Photography 101: Solitude

Capture a snapshot that conveys the state of being alone.

As you frame your shot, apply the tried-and-true Rule of Thirds, which is a great introductory lesson in composition. Divide your shot into thirds, both horizontally and vertically, so you get nine parts. – The Daily Post

The first rule my photography friend taught me to improve my shot was the Rule of Thirds.  Its a skill I still use today.  Sometimes, I play around with it.  For me, how a photo is structure says a lot about what you are capturing.  It doesn’t have to have fancy filters.  I know I never use them on Instagram because its not the natural picture.  It all comes down to personal preference, right?

Fresh photos have one problem.  I take mine in the morning on my way to work so if its a busy Friday workday morning like today, bustling full of activities in the streets.  Solitude comes rarely and its especially a fleeting moment where I can’t control any aspect of it. I tried my best to apply the Rule of Thirds once I found the opportunity.


Not the best representation of it.  But if I do catch a second shot later today, I’ll post up an additional post. 🙂

Photography 101: Street

To capture your street snapshot, wander your own neighborhood — or explore someplace new!

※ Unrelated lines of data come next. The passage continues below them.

(* ===== verification/SynchDisk.v ===== *)
(** * The synchronous disk (filesys/synchdisk.{h,cc})

    The file system waits for each of its requests.  [DiskKernel] is the kernel
    around it while one thread uses the disk, as filesys.cc assumes ("no
    concurrent access"), and nothing else runs: the interrupt simulation of
    Interrupt.v, the device of Disk.v, the lock and the semaphore of the
    [SynchDisk], and the ready list.  A thread that waits on the semaphore
    finds no other thread to run and idles until the device interrupts.

    [srun] runs a program of the file system on this kernel; the theorem is that
    it computes what [run] computes on the array of sectors. *)

From stdpp Require Import base gmap list numbers list_numbers strings.
From Stdlib Require Import ZArith Lia.
From S2P Require Import Prelude FileStub Machine LinkedList Interrupt DiskProg Disk.

Record DiskSemaphore := mkSem { value : Z; queue : list Z }.

Record DiskKernel := mkDiskKernel {
  k_irq : Irq unit;
  k_status : MachineStatus;
  k_disk : Disk;
  mutex : DiskSemaphore;          (* lock->mutex *)
  lockHolder : option Z;      (* lock->lockHolder *)
  semaphore : DiskSemaphore;
  readyList : list Z
}.

(** The thread that uses the file system. *)
Definition me : Z := 0.

#[export] Instance DiskKernel_irq : IrqHost DiskKernel unit := {|
  irq := k_irq;
  set_irq i k := mkDiskKernel i (k_status k) (k_disk k) (mutex k) (lockHolder k) (semaphore k) (readyList k);
  irq_status := k_status;
  set_irq_status st k := mkDiskKernel (k_irq k) st (k_disk k) (mutex k) (lockHolder k) (semaphore k) (readyList k)
|}.

Definition set_k_disk (d : Disk) (k : DiskKernel) : DiskKernel :=
  mkDiskKernel (k_irq k) (k_status k) d (mutex k) (lockHolder k) (semaphore k) (readyList k).
Definition set_lockHolder (h : option Z) (k : DiskKernel) : DiskKernel :=
  mkDiskKernel (k_irq k) (k_status k) (k_disk k) (mutex k) h (semaphore k) (readyList k).
Definition set_ready (l : list Z) (k : DiskKernel) : DiskKernel :=
  mkDiskKernel (k_irq k) (k_status k) (k_disk k) (mutex k) (lockHolder k) (semaphore k) l.

(** Which of the two semaphores. *)
Inductive which := TheMutex | TheSemaphore.
Definition sem (w : which) (k : DiskKernel) : DiskSemaphore :=
  match w with TheMutex => mutex k | TheSemaphore => semaphore k end.
Definition set_sem (w : which) (x : DiskSemaphore) (k : DiskKernel) : DiskKernel :=
  match w with
  | TheMutex => mkDiskKernel (k_irq k) (k_status k) (k_disk k) x (lockHolder k) (semaphore k) (readyList k)
  | TheSemaphore => mkDiskKernel (k_irq k) (k_status k) (k_disk k) (mutex k) (lockHolder k) x (readyList k)
  end.

(** [V] within an interrupt handler or with interrupts off: [SetLevel] finds
    them off and leaves them off. *)
Definition DK_V_body (w : which) : M DiskKernel unit :=
  k ← get;
  match queue (sem w k) with
  | t :: q =>
      modify (set_sem w (mkSem (value (sem w k)) q)) ;;
      modify (λ k, set_ready (readyList k ++ [t]) k)
  | [] => mret tt
  end ;;
  modify (λ k, set_sem w (mkSem (s32 (value (sem w k) + 1)) (queue (sem w k))) k).

(** [SynchDisk::RequestDone], called by [DiskRequestDone]. *)
Definition RequestDone : M DiskKernel unit :=
  modify_irq (set_level IntOff) ;; DK_V_body TheSemaphore.

#[export] Instance DiskKernel_disk : DiskHost DiskKernel unit := {|
  disk := k_disk;
  set_disk := set_k_disk;
  disk_done := tt;
  call_when_done := RequestDone
|}.

#[export] Instance DiskKernel_interrupts : InterruptHost DiskKernel unit := {|
  delayed_load := mret tt;
  call_handler _ := Disk_HandleInterrupt
|}.

(** A time slice would need the timer, which is not started here. *)
Definition DK_SetLevel (now : IntStatus) : M DiskKernel IntStatus :=
  k ← get;
  let old := level (irq k) in
  ASSERT (bool_decide (now = IntOff) || negb (inHandler (irq k))) ;;
  ChangeLevel old now ;;
  (if decide (now = IntOn ∧ old = IntOff) then
     r ← OneTick;
     match r with None => mret tt | Some _ => stop AssertFailed end
   else mret tt) ;;
  mret old.

(** [Thread::Sleep]; [Run] gives the processor back to the thread, which is the
    only one. *)
Fixpoint sleep_loop (fuel : nat) : M DiskKernel unit :=
  match fuel with
  | O => stop OutOfFuel
  | S fuel' =>
      k ← get;
      match readyList k with
      | [] => Idle ;; sleep_loop fuel'
      | t :: l => modify (set_ready l)
      end
  end.

Definition Sleep : M DiskKernel unit :=
  k ← get;
  ASSERT (bool_decide (level (irq k) = IntOff)) ;;
  sleep_loop 2.

Fixpoint P_loop (w : which) (fuel : nat) : M DiskKernel unit :=
  match fuel with
  | O => stop OutOfFuel
  | S fuel' =>
      k ← get;
      if decide (value (sem w k) = 0) then
        modify (λ k, set_sem w (mkSem (value (sem w k)) (queue (sem w k) ++ [me])) k) ;;
        Sleep ;;
        P_loop w fuel'
      else modify (λ k, set_sem w (mkSem (s32 (value (sem w k) - 1)) (queue (sem w k))) k)
  end.

Definition P (w : which) : M DiskKernel unit :=
  oldLevel ← DK_SetLevel IntOff;
  P_loop w 2 ;;
  DK_SetLevel oldLevel ;;
  mret tt.

Definition V (w : which) : M DiskKernel unit :=
  oldLevel ← DK_SetLevel IntOff;
  DK_V_body w ;;
  DK_SetLevel oldLevel ;;
  mret tt.

Definition Acquire : M DiskKernel unit := P TheMutex ;; modify (set_lockHolder (Some me)).

Definition Release : M DiskKernel unit :=
  k ← get;
  ASSERT (bool_decide (lockHolder k = Some me)) ;;
  modify (set_lockHolder None) ;;
  V TheMutex.

Definition SynchDisk_ReadSector (sectorNumber : Z) : M DiskKernel (list Z) :=
  Acquire ;;
  data ← ReadRequest sectorNumber;
  P TheSemaphore ;;
  Release ;;
  mret data.

Definition SynchDisk_WriteSector (sectorNumber : Z) (data : list Z) : M DiskKernel unit :=
  Acquire ;;
  WriteRequest sectorNumber data ;;
  P TheSemaphore ;;
  Release.

(** The kernel right after [new SynchDisk], with the disk [d]. *)
Definition SynchDisk_new (d : Disk) : DiskKernel :=
  mkDiskKernel (set_level IntOn Interrupt_new) SystemMode d (mkSem 1 []) None (mkSem 0 []) [].

(** A program of the file system on this kernel. *)
Fixpoint srun {A} (p : prog A) : M DiskKernel A :=
  match p with
  | Return a => mret a
  | Read s k => bs ← SynchDisk_ReadSector s; srun (k bs)
  | Write s bs k => SynchDisk_WriteSector s bs ;; srun k
  | Fail e => stop e
  end.
(* ===== verification/DiskFacts.v ===== *)
(** * Files on disk: representation, reading and writing

    The contents of a file are the first bytes of its data sectors, put one
    after the other; [DiskFile_ReadAt] and [DiskFile_WriteAt] are a slice and a
    splice of them. *)

From stdpp Require Import base gmap list numbers.
From Stdlib Require Import ZArith Lia.
From S2P Require Import Prelude BitMap Machine MachineFacts DiskProg DiskFiles FileSys.

(** ** Lists of equally long pieces *)

Section pieces.
Context {A : Type} (m : nat).
Implicit Types (l : list (list A)) (x : list A).

Definition even_pieces l : Prop := Forall (λ x, length x = m) l.

Lemma length_pieces l : even_pieces l → length (concat l) = (length l * m)%nat.
Proof. induction 1 as [| x l Hx _ IH]; [done |]. simpl. rewrite length_app, IH. lia. Qed.

Lemma concat_take l k : even_pieces l → concat (take k l) = take (k * m) (concat l).
Proof.
  intros Hl. revert k. induction Hl as [| x l Hx _ IH]; intros [| k]; simpl; try done.
  - by rewrite take_nil.
  - rewrite IH, take_app, Hx. rewrite (take_ge x) by lia. do 2 f_equal. lia.
Qed.

Lemma concat_drop l k : even_pieces l → concat (drop k l) = drop (k * m) (concat l).
Proof.
  intros Hl. revert k. induction Hl as [| x l Hx _ IH]; intros [| k]; simpl; try done.
  - by rewrite drop_nil.
  - rewrite IH, drop_app, Hx. rewrite (drop_ge x) by lia. simpl. f_equal. lia.
Qed.

Lemma even_take l k : even_pieces l → even_pieces (take k l).
Proof. apply Forall_take. Qed.
Lemma even_drop l k : even_pieces l → even_pieces (drop k l).
Proof. apply Forall_drop. Qed.

Lemma concat_insert l i x : even_pieces l → length x = m → (i < length l)%nat →
  concat (<[i := x]> l) = splice (concat l) (i * m) x.
Proof.
  intros Hl Hx Hi. rewrite insert_take_drop, concat_app by done. simpl. unfold splice.
  rewrite concat_take, concat_drop by done. do 3 f_equal. simpl. lia.
Qed.
End pieces.

Section splices.
Context {A : Type}.
Implicit Types (l x y : list A).

Lemma splice_parts a b c x (i : nat) : length a = i → length b = length x → splice (a ++ b ++ c) i x = a ++ x ++ c.
Proof.
  intros <- Hb. unfold splice. rewrite take_app_length, <- Hb, (app_assoc a b c), <- length_app.
  by rewrite drop_app_length.
Qed.

Lemma splice_splice l i x y : (i + length x + length y ≤ length l)%nat →
  splice (splice l i x) (i + length x) y = splice l i (x ++ y).
Proof.
  intros Hi. assert (∃ a b c d, l = a ++ b ++ c ++ d ∧ length a = i ∧ length b = length x ∧ length c = length y)
    as (a & b & c & d & -> & Ha & Hb & Hc).
  { exists (take i l), (take (length x) (drop i l)), (take (length y) (drop (length x) (drop i l))),
      (drop (length y) (drop (length x) (drop i l))).
    rewrite !take_drop, !length_take, !length_drop. split_and!; [done | lia | lia | lia]. }
  rewrite (splice_parts a b (c ++ d) x i) by done. rewrite (app_assoc a x).
  rewrite (splice_parts (a ++ x) c d y) by (rewrite ?length_app; lia).
  rewrite (app_assoc b c), (splice_parts a (b ++ c) d (x ++ y)) by (rewrite ?length_app; lia).
  by rewrite <- !app_assoc.
Qed.

Lemma slice_slice l a b c n : (c + n ≤ b)%nat → take n (drop c (take b (drop a l))) = take n (drop (a + c) l).
Proof.
  intros Hb. rewrite skipn_firstn_comm, take_take, drop_drop. f_equal. lia.
Qed.
End splices.

(** ** Contents *)

Notation ssize := (Z.to_nat SectorSize).

Definition sector_at (d : Sectors) (s : Z) : list Z := default [] (d !! Z.to_nat s).
Definition image (d : Sectors) (ss : list Z) : list Z := concat (sector_at d <$> ss).
Definition blocks (h : FileHeader) : list Z := take (Z.to_nat (numSectors h)) (dataSectors h).
Definition content (d : Sectors) (h : FileHeader) : list Z := take (Z.to_nat (numBytes h)) (image d (blocks h)).

Definition on_disk (s : Z) : Prop := 0 ≤ s < NumSectors.

Record header_wf (h : FileHeader) : Prop := {
  hw_bytes : 0 ≤ numBytes h ≤ MaxFileSize;
  hw_sectors : numSectors h = divRoundUp (numBytes h) SectorSize;
  hw_direct : Z.of_nat (length (dataSectors h)) = NumDirect;
  hw_nodup : NoDup (blocks h);
  hw_on_disk : Forall on_disk (blocks h)
}.

Section contents.
Context (d : Sectors) (Hd : disk_wf d).

Lemma sector_at_ok s : on_disk s → is_sector (sector_at d s) ∧ d !! Z.to_nat s = Some (sector_at d s).
Proof.
  intros Hs. destruct (lookup_lt_is_Some_2 d (Z.to_nat s)) as [bs Hb].
  { pose proof (dw_length d Hd). unfold on_disk in Hs. lia. }
  unfold sector_at. rewrite Hb. split; [| done]. exact (Forall_lookup_1 _ _ _ _ (dw_sectors d Hd) Hb).
Qed.

Lemma even_image ss : Forall on_disk ss → even_pieces ssize (sector_at d <$> ss).
Proof. intros Hs. apply Forall_fmap. eapply Forall_impl; [| exact Hs]. intros s H. apply (sector_at_ok s H). Qed.

Lemma length_image ss : Forall on_disk ss → length (image d ss) = (length ss * ssize)%nat.
Proof. intros Hs. unfold image. rewrite (length_pieces ssize) by (by apply even_image). by rewrite length_fmap. Qed.

Lemma bytes_image ss : Forall on_disk ss → Forall byte (image d ss).
Proof.
  induction 1 as [| s ss Hs _ IH]; [done |]. unfold image. simpl. apply Forall_app. split; [| exact IH].
  apply (sector_at_ok s Hs).
Qed.

Lemma image_slice ss i n : Forall on_disk ss →
  image d (take n (drop i ss)) = take (n * ssize) (drop (i * ssize) (image d ss)).
Proof.
  intros Hs. unfold image. rewrite <- concat_drop, <- concat_take, fmap_take, fmap_drop.
  - done.
  - by apply even_drop, even_image.
  - by apply even_image.
Qed.

Lemma image_insert ss i s x : Forall on_disk ss → NoDup ss → ss !! i = Some s → length x = ssize →
  image (<[Z.to_nat s := x]> d) ss = splice (image d ss) (i * ssize) x.
Proof.
  intros Hs Hnd Hi Hx. unfold image. assert (on_disk s) as Hson by (by eapply Forall_lookup_1).
  rewrite <- (concat_insert ssize) by
    first [done | by apply even_image | rewrite length_fmap; by eapply lookup_lt_Some].
  f_equal. apply list_eq. intros j. rewrite list_lookup_fmap.
  destruct (decide (j = i)) as [-> | Hne].
  - rewrite list_lookup_insert_eq by (rewrite length_fmap; by eapply lookup_lt_Some). rewrite Hi. simpl.
    unfold sector_at. rewrite list_lookup_insert_eq; [done |].
    pose proof (dw_length d Hd). unfold on_disk in Hson. lia.
  - rewrite list_lookup_insert_ne by done. rewrite list_lookup_fmap. destruct (ss !! j) as [s' |] eqn:Hj; [| done].
    simpl. f_equal. unfold sector_at. rewrite list_lookup_insert_ne; [done |].
    assert (on_disk s') by (by eapply Forall_lookup_1). unfold on_disk in *. intros E.
    apply Hne. eapply NoDup_lookup; [exact Hnd | done |]. rewrite Hi. f_equal. lia.
Qed.
Lemma create_opened nm' f : opened d nm' f → opened d' nm' f.
Proof using Hd Hi He Hnm Hfree Hb Hd' Hsame Hmap Hdir.
  destruct create_system as (_ & _ & Ht & _). intros (e' & Hin & Hk & Hf). exists e'. rewrite Ht, create_live.
  split_and!; [by apply list_elem_of_further | done |]. rewrite Hf. symmetry.
  pose proof (on_disk_files d Hd) as Hon. rewrite Forall_forall in Hon.
  assert (sector e' ∈ file_sectors d (live (table_at d))) as Hs
    by (apply (sectors_in d e'); [done | apply list_elem_of_here]).
  apply (header_frame _ d d' Hsame); [by apply Hon |].
  intros [Heq | Hin']%elem_of_cons; [| by apply (files_apart d Hd (sector e'))].
  apply (create_fresh sec (list_elem_of_here _ _)). apply elem_of_app. right. by rewrite <- Heq.
Qed.
End create.

(** ** A file less *)

Section remove.
Context (d d' : Sectors) (Hd : fs_ok d) (i : nat) (e : DirectoryEntry) (b : BitMap).
Context (Hi : table_at d !! i = Some e) (He : inUse e = true).
Context (Hb : gives (map_at d) (sectors_of d e) b).
Context (Hd' : disk_wf d') (Hsame : same_except (system_blocks d) d d').
Context (Hmap : content d' (map_hdr d) = words_bytes (BitMap.map b)).
Notation t' := (<[i := set_inUse false e]> (table_at d)).
Context (Hdir : content d' (dir_hdr d) = table_bytes t').
Lemma write_system_files d t b : disk_wf d → Forall entry_ok t → length t = Z.to_nat NumDirEntries → BitMap_wf b →
  numBits b = NumSectors →
  let Q := λ d', disk_wf d' ∧ same_except (blocks (hdr fm) ++ blocks (hdr fr)) d d' ∧
    content d' (hdr fm) = words_bytes (BitMap.map b) ∧ content d' (hdr fr) = table_bytes t in
  ends (Directory_WriteBack fresh fr (mkDirectory NumDirEntries t) ;; BitMap_WriteBack fresh fm b) (λ _ d', Q d') d ∧
  ends (BitMap_WriteBack fresh fm b ;; Directory_WriteBack fresh fr (mkDirectory NumDirEntries t)) (λ _ d', Q d') d.
Proof using All.
  intros Hd Ht Hlt Hb Hn. split; ends_step.
  - eapply ends_mono; [by apply (WriteDir fresh Hfresh d Hd fr Hr) |].
    cbv beta. intros _ d2 (Hd2 & Hs2 & Hc2).
    eapply ends_mono; [by apply (WriteMap fresh Hfresh d2 Hd2 fm Hm) |].
    cbv beta. intros _ d3 (Hd3 & Hs3 & Hc3). split_and!; [done | | done |].
    + apply (same_except_mono (blocks (hdr fr) ++ blocks (hdr fm))); [clear; set_solver |].
      by apply (same_except_app _ _ _ d2).
    + rewrite <- Hc2. apply (content_frame _ d2 d3 Hs3); [apply Hr |]. intros s Hs Hs'. by apply (Hx s).
  - eapply ends_mono; [by apply (WriteMap fresh Hfresh d Hd fm Hm) |].
    cbv beta. intros _ d2 (Hd2 & Hs2 & Hc2).
    eapply ends_mono; [by apply (WriteDir fresh Hfresh d2 Hd2 fr Hr) |].
    cbv beta. intros _ d3 (Hd3 & Hs3 & Hc3). split_and!; [done | | | done].
    + by apply (same_except_app _ _ _ d2).
    + rewrite <- Hc2. apply (content_frame _ d2 d3 Hs3); [apply Hm | done].
Qed.
End system_files.

Section ops.
Context (fresh : Z → nat → list Z) (Hfresh : fresh_ok fresh) (d : Sectors) (Hd : fs_ok d).
Notation fs := (fs_of d).

Lemma fetch_dir site : run (Directory_FetchFrom (directoryFile fs) (Directory_new fresh site NumDirEntries)) d =
  Done (mkDirectory NumDirEntries (table_at d), d).
Proof using Hd Hfresh. destruct (fo_system d Hd). by rewrite (FetchDir fresh Hfresh d so_disk (directoryFile fs) so_dir). Qed.

Lemma fetch_map b : BitMap_wf b → numBits b = NumSectors → run (BitMap_FetchFrom (freeMapFile fs) b) d = Done (map_at d, d).
Proof using Hd. intros Hb Hn. destruct (fo_system d Hd). by rewrite (FetchMap d so_disk (freeMapFile fs) so_map b Hb Hn). Qed.

Lemma write_both d1 t b : disk_wf d1 → Forall entry_ok t → length t = Z.to_nat NumDirEntries → BitMap_wf b →
  numBits b = NumSectors →
  let Q := λ d', disk_wf d' ∧ same_except (system_blocks d) d1 d' ∧ content d' (map_hdr d) = words_bytes (BitMap.map b) ∧
    content d' (dir_hdr d) = table_bytes t in
  ends (Directory_WriteBack fresh (directoryFile fs) (mkDirectory NumDirEntries t) ;;
        BitMap_WriteBack fresh (freeMapFile fs) b) (λ _ d', Q d') d1 ∧
  ends (BitMap_WriteBack fresh (freeMapFile fs) b ;;
        Directory_WriteBack fresh (directoryFile fs) (mkDirectory NumDirEntries t)) (λ _ d', Q d') d1.
Proof using Hd Hfresh.
  destruct (fo_system d Hd) as [_ Hm Hms Hr Hrs].
  by apply (write_system_files fresh Hfresh (freeMapFile fs) (directoryFile fs) Hm Hms Hr Hrs (maps_apart d Hd)).
Qed.
(** [nachos -t] on this file system: files do not grow, so on any disk where
    the test file can be created the performance test ends, reports that it could
    neither write nor read, and leaves the files as they were. *)
Theorem PerformanceTest_fails fresh d : fresh_ok fresh → fs_ok d → may_create (files d) FileName 0 = true →
  ∃ d', run (PerformanceTest fresh (fs_of d)) d = Done (perf_output, d') ∧ fs_ok d' ∧ files d' = files d.
Proof.
  intros Hfresh Hd Hmay.
  destruct (FileWrite_spec fresh d Hfresh Hd Hmay) as (out & d1 & E & Hd1 & Hfs1 & Hf1 & ->).
  assert (files d1 !! key FileName = Some []) as Hc by (rewrite Hf1; apply lookup_insert_eq).
  destruct (FsRemove_spec fresh Hfresh d1 Hd1 FileName) as (r & d2 & E2 & -> & HQ).
  rewrite Hc, bool_decide_true in E2, HQ by done. destruct HQ as (Hd2 & _ & Hf2 & _).
  exists d2. unfold PerformanceTest. rewrite run_bind, E, run_bind, <- Hfs1, (FileRead_run fresh d1 Hfresh Hd1 Hc), run_bind, E2.
  split; [done |]. split; [done |]. rewrite Hf2, Hf1. apply delete_insert_id. unfold may_create in Hmay.
  apply andb_true_iff in Hmay as [Hm _]. apply andb_true_iff in Hm as [Hm _]. by apply bool_decide_eq_true in Hm.
Qed.

Lemma PerformanceTest_fails_witness : ∃ d',
  run (PerformanceTest sample_fresh (fs_of sample_disk)) sample_disk = Done (perf_output, d') ∧ files d' = ∅.
Proof.
  destruct sample_disk_ok as [Hok Hf].
  destruct (PerformanceTest_fails sample_fresh sample_disk sample_fresh_ok Hok) as (d' & E & _ & Hf').
  - rewrite Hf. reflexivity.
  - exists d'. split; [exact E | exact (eq_trans Hf' Hf)].
Defined.
(* ===== verification/DiskClaims.v ===== *)
(** * What the disk device and the synchronous disk promise *)

From stdpp Require Import base gmap list numbers list_numbers strings.
From Stdlib Require Import ZArith Lia.
From S2P Require Import Prelude FileStub Machine MachineFacts LinkedList Interrupt DiskProg Disk SynchDisk SynchDiskFacts.

(** A disk made from a file that does not exist yet. *)
Lemma new_disk_ok : ∃ d, Disk_new None = Done d ∧ device_ok d ∧ active d = false ∧ Forall byte (file d).
Proof.
  eexists. split; [reflexivity |]. set (f := pwrite_bytes _ _ _).
  assert (Z.of_nat (length f) = DiskSize ∧ Forall byte f) as [Hl Hf].
  { unfold f. rewrite !length_pwrite by (unfold DiskSize, MagicSize, NumSectors, SectorsPerTrack, NumTracks, SectorSize; lia).
    split; [change DiskSize with 131076; change (length magic_bytes) with 4%nat; rewrite length_le_bytes; simpl length; lia |].
    apply Forall_pwrite; [done | | apply le_bytes_range]. apply Forall_pwrite; [done | constructor | apply le_bytes_range]. }
  clearbody f. split_and!; [split; [exact Hl | split; cbn [lastSector bufferInit]; [change NumSectors with 1024; lia | lia]] | reflexivity | exact Hf].
Qed.

Definition sample_program : prog (list Z) := WriteSector 5 (replicate 128 65) ;; ReadSector 5.

Lemma sample_program_run d : run sample_program (sectors d) = Done (replicate 128 65, <[5%nat := replicate 128 65]> (sectors d)).
Proof.
  assert (length (sectors d) = 1024%nat) as Hl by apply length_sectors. unfold sample_program, WriteSector, ReadSector.
  cbn [mbind prog_mbind prog_bind run]. rewrite !valid_sector_true by done.
  rewrite rd_block_Done by (rewrite ?length_replicate; done). change (take _ _) with (replicate 128 65).
  rewrite wr_Done by (rewrite Hl; done). change (Z.to_nat 5) with 5%nat.
  rewrite (rd_Done _ 5 (replicate 128 65)); [done | done |]. apply list_lookup_insert_eq. rewrite Hl. lia.
Qed.

(** C10 Every program of the file system computes on the simulated device what it
    computes on the array of sectors.  Each [SynchDisk::ReadSector] and
    [WriteSector] takes the lock, makes one request, sleeps until the interrupt
    of the device wakes it, and returns with the lock free, the semaphore at 0
    and no interrupt pending: the machine never halts idle, the loops of [P] and
    [Sleep] end, and the device is never asked while it is active.  The clock
    must be far enough from overflow for the requests of the program. *)
Theorem synchronous_disk_refines {A} (p : prog A) c d a ds : device_ok d → active d = false → 0 ≤ now c →
  now c + call_time * Z.of_nat (requests p (sectors d)) < 2 ^ 31 - 80000 →
  run p (sectors d) = Done (a, ds) →
  ∃ c' d', srun p (quiet c d) = Done (a, quiet c' d') ∧ sectors d' = ds ∧ device_ok d' ∧ active d' = false ∧
    now c ≤ now c'.
Proof. intros Hd Hi H0 Hlim Hrun. exact (srun_run p c d a ds Hd Hi H0 Hlim Hrun). Qed.

Lemma synchronous_disk_refines_witness :
  ∃ d c' d', Disk_new None = Done d ∧ quiet (mkClock 0 0 0 0) d = SynchDisk_new d ∧
    srun sample_program (SynchDisk_new d) = Done (replicate 128 65, quiet c' d').
Proof.
  destruct new_disk_ok as (d & E & Hok & Hi & _).
  destruct (synchronous_disk_refines sample_program (mkClock 0 0 0 0) d (replicate 128 65)
    (<[5%nat := replicate 128 65]> (sectors d)) Hok Hi) as (c' & d' & Hrun & _).
  - done.
  - reflexivity.
  - apply sample_program_run.
  - exists d, c', d'. split; [exact E |]. split; [reflexivity | exact Hrun].
Defined.

(** C40 While the clock is below its bound ([disk_clock]) and the last request
    was for a sector of the disk ([head_ok]), the latency [Disk::ComputeLatency]
    gives to a request is positive and at most 32000 ticks, so that its interrupt
    is always in the future; unless the track buffer serves it, the request ends
    on a sector boundary exactly when the head has passed the sector asked for. *)
Theorem ComputeLatency_ends_after_sector k t s w : head_ok k → disk_clock t → 0 ≤ s < NumSectors →
  RotationTime ≤ ComputeLatency k t s w ≤ 32000 ∧
  (buffered k t s w = false →
     (t + ComputeLatency k t s w) mod RotationTime = 0 ∧
     ((t + ComputeLatency k t s w) / RotationTime - 1) mod SectorsPerTrack = s mod SectorsPerTrack).
Proof.
  intros Hk Ht Hs. split; [by apply ComputeLatency_bounds |]. intros Hb. exact (ComputeLatency_lands k t s w Hk Ht Hs Hb).
Qed.

Lemma ComputeLatency_ends_after_sector_witness :
  RotationTime ≤ ComputeLatency (mkDisk [] false 70 0 0 0) 12345 999 true ≤ 32000 ∧
  (12345 + ComputeLatency (mkDisk [] false 70 0 0 0) 12345 999 true) mod RotationTime = 0.
Proof.
  destruct (ComputeLatency_ends_after_sector (mkDisk [] false 70 0 0 0) 12345 999 true) as [H1 H2].
  - split; cbn [lastSector bufferInit]; [change NumSectors with 1024; lia | lia].
  - unfold disk_clock. lia.
  - split; [lia | reflexivity].
  - split; [exact H1 | apply H2; reflexivity].
Defined.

In your wide shot, also think about its basic components: a foreground and a background. The foreground is the part of your scene that’s nearest to the viewer, and where you can place a subject or focal point of your picture – The Daily Post

I work in the business sector of the very pretty Old Montreal.  Although there are still a few tourist attractions nearby, like the Notre-Dame Church.  These streets are ones I walk by everyday and they are ever so breathtaking to see the European style in Canada.  A very special feature of Old Montreal and probably why a lot of tourists choose to visit here.

Old Montreal

Old Montreal

Old Montreal

I’m not exactly sure what story was told here.  Mornings are just people walking around and parking and running off to work.  Its a quiet area since its the business district so I guess thats why I chose to use a tree as the center on the top to show the autumn season and the “bureaux a louer” (aka offices for rent) sign and the Canada Post mailbox next to a lamppost in the third to add a little something.

What streets do you frequent? Do you like to explore new streets?